[Collected data entries]
::::::::
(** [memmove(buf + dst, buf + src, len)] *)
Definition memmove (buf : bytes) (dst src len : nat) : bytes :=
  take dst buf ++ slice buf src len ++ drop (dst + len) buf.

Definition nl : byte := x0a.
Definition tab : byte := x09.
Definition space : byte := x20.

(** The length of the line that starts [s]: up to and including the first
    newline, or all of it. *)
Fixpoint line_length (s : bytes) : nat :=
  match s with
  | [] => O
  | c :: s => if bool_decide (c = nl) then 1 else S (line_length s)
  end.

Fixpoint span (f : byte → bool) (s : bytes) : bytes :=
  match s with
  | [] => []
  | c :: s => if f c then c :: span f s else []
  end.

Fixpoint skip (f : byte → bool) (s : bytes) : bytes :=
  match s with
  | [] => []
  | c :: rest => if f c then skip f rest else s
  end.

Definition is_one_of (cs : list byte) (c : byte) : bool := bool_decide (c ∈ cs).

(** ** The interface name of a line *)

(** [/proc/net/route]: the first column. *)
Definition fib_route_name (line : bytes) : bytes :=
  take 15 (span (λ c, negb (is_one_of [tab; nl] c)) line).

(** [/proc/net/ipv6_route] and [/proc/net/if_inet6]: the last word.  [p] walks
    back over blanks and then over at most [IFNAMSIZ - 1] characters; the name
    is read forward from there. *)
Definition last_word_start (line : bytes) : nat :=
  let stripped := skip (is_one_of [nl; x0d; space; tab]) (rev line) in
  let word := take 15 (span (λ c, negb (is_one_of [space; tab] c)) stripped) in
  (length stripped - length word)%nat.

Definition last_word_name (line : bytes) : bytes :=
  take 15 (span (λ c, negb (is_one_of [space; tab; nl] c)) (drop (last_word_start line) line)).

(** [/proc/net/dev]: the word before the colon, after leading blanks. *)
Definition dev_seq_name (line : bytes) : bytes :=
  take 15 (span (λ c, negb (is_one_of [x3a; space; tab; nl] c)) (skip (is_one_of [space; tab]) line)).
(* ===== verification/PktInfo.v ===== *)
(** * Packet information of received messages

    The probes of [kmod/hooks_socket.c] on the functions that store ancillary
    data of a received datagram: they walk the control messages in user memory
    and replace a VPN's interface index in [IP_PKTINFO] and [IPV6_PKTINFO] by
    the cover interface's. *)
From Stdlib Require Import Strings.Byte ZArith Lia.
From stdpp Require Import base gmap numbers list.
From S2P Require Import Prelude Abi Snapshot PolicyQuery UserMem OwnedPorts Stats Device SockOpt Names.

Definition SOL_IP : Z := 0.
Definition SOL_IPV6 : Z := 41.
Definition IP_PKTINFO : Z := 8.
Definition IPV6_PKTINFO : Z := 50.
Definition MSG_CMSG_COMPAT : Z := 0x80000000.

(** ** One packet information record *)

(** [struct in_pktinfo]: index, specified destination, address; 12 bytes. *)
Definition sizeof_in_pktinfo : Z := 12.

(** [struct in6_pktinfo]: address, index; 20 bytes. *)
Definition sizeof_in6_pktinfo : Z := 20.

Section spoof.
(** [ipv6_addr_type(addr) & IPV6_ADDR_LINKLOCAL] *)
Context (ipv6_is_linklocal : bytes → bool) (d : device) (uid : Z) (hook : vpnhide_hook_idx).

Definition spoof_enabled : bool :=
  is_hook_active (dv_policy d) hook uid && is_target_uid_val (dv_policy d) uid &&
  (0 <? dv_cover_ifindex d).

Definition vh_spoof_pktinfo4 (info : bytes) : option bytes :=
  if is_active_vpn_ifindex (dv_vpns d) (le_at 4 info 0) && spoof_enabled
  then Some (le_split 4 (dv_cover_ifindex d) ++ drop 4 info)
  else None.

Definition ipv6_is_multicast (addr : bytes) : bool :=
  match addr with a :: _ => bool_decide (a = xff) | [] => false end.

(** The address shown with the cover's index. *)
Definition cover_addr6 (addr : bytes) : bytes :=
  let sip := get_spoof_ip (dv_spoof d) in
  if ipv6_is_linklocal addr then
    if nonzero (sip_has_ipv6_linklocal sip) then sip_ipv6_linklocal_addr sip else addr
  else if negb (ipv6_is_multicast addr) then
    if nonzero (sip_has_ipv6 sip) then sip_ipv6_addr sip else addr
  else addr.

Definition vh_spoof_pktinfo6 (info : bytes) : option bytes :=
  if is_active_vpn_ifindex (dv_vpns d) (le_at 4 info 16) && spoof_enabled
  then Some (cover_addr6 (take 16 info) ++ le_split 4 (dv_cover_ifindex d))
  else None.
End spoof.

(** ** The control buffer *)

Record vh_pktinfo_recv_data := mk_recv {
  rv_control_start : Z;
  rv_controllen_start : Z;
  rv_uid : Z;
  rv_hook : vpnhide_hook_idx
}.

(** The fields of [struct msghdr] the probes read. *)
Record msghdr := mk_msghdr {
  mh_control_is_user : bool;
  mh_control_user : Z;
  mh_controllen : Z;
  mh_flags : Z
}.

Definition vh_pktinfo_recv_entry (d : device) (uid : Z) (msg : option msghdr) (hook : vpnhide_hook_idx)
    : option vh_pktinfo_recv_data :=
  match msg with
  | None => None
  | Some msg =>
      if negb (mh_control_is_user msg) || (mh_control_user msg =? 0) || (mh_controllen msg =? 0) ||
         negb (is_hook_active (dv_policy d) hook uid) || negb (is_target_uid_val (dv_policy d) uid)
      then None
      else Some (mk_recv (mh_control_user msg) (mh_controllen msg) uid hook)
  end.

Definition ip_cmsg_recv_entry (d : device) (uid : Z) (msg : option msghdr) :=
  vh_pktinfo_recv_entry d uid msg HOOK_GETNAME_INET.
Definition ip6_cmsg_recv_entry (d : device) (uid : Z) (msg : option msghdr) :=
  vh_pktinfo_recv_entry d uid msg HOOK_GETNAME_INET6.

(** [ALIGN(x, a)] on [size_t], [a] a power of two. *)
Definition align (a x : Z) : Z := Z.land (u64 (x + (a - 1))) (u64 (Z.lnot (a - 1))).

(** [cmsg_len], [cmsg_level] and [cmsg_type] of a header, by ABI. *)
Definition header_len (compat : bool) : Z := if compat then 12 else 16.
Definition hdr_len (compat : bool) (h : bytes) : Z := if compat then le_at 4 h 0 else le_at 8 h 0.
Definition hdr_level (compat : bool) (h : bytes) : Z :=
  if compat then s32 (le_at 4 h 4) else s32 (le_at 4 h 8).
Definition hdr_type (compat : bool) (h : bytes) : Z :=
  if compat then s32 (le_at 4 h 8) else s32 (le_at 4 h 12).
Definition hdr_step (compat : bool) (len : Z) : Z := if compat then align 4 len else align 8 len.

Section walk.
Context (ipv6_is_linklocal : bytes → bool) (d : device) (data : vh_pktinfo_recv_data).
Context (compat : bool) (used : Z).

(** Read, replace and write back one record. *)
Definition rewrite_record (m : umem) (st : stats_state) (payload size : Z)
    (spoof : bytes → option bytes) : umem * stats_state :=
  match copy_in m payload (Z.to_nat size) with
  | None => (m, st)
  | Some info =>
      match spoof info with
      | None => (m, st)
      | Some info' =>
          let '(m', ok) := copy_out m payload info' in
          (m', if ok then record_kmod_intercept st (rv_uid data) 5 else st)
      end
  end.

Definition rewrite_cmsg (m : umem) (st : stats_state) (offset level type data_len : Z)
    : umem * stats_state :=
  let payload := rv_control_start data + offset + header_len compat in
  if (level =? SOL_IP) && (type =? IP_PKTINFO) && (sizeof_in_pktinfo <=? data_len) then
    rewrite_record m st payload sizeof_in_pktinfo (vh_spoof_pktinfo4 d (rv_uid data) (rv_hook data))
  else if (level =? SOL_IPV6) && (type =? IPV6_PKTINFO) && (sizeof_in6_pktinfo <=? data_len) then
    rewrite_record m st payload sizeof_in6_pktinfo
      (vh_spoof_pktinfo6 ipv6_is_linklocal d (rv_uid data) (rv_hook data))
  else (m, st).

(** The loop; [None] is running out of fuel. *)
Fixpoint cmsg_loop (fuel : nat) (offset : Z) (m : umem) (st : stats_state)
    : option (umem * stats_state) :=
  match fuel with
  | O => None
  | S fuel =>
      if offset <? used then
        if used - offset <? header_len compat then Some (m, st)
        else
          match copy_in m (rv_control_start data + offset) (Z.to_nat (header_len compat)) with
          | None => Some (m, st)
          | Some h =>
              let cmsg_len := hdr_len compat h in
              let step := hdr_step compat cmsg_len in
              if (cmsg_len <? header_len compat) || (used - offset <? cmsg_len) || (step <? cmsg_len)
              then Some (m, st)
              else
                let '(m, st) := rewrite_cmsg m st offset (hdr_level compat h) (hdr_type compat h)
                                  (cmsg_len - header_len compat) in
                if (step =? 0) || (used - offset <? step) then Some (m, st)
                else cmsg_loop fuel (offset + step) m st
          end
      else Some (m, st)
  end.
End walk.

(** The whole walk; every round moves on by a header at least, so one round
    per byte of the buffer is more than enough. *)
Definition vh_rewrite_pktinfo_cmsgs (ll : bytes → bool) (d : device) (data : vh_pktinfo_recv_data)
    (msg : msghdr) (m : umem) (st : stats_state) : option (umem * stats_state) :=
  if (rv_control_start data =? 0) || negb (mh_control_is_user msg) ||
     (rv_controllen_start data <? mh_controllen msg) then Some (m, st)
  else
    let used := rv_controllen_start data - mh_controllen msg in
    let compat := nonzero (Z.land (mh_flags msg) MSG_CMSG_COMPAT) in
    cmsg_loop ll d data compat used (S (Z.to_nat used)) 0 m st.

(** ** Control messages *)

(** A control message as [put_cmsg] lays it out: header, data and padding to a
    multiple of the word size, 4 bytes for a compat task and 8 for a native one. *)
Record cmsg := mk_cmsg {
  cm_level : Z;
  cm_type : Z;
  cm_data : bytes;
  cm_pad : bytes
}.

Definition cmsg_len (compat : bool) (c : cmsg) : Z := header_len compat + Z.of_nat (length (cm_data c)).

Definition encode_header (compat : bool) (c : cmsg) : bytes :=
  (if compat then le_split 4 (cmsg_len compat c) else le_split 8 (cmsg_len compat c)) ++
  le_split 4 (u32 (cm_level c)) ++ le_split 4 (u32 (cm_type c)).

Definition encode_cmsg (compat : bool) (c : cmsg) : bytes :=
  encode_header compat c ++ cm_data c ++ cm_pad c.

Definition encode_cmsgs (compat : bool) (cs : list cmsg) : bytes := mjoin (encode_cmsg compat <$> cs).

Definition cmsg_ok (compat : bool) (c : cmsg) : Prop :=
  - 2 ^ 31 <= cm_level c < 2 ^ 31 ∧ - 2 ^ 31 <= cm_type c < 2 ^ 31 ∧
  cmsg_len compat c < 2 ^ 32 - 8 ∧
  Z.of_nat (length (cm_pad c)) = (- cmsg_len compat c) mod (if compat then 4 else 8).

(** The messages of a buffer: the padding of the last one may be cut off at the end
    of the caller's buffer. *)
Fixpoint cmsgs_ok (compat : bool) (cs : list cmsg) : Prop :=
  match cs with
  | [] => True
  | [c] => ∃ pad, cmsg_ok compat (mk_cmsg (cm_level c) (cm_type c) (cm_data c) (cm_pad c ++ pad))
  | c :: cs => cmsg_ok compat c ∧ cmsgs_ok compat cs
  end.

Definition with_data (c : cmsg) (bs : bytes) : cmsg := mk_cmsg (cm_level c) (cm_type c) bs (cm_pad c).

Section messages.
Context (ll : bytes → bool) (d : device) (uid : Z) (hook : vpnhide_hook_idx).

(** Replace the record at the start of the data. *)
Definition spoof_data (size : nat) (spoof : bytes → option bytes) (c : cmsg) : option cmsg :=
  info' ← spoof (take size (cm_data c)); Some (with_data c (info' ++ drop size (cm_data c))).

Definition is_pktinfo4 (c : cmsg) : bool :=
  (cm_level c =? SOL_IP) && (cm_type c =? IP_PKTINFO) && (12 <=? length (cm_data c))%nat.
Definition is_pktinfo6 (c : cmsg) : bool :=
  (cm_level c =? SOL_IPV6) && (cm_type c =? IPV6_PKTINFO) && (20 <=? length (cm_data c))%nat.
::::::::
#### [EXERCISE PROMPT]
From the entries above, give again exactly the lines running from the line with "take 15 (span (λ c, negb (is_one_of [tab;" to the line with "From Stdlib Require"; include both of those lines.

#### [EXERCISE SOLUTION]
  take 15 (span (λ c, negb (is_one_of [tab; nl] c)) line).

(** [/proc/net/ipv6_route] and [/proc/net/if_inet6]: the last word.  [p] walks
    back over blanks and then over at most [IFNAMSIZ - 1] characters; the name
    is read forward from there. *)
Definition last_word_start (line : bytes) : nat :=
  let stripped := skip (is_one_of [nl; x0d; space; tab]) (rev line) in
  let word := take 15 (span (λ c, negb (is_one_of [space; tab] c)) stripped) in
  (length stripped - length word)%nat.

Definition last_word_name (line : bytes) : bytes :=
  take 15 (span (λ c, negb (is_one_of [space; tab; nl] c)) (drop (last_word_start line) line)).

(** [/proc/net/dev]: the word before the colon, after leading blanks. *)
Definition dev_seq_name (line : bytes) : bytes :=
  take 15 (span (λ c, negb (is_one_of [x3a; space; tab; nl] c)) (skip (is_one_of [space; tab]) line)).
(* ===== verification/PktInfo.v ===== *)
(** * Packet information of received messages

    The probes of [kmod/hooks_socket.c] on the functions that store ancillary
    data of a received datagram: they walk the control messages in user memory
    and replace a VPN's interface index in [IP_PKTINFO] and [IPV6_PKTINFO] by
    the cover interface's. *)
From Stdlib Require Import Strings.Byte ZArith Lia.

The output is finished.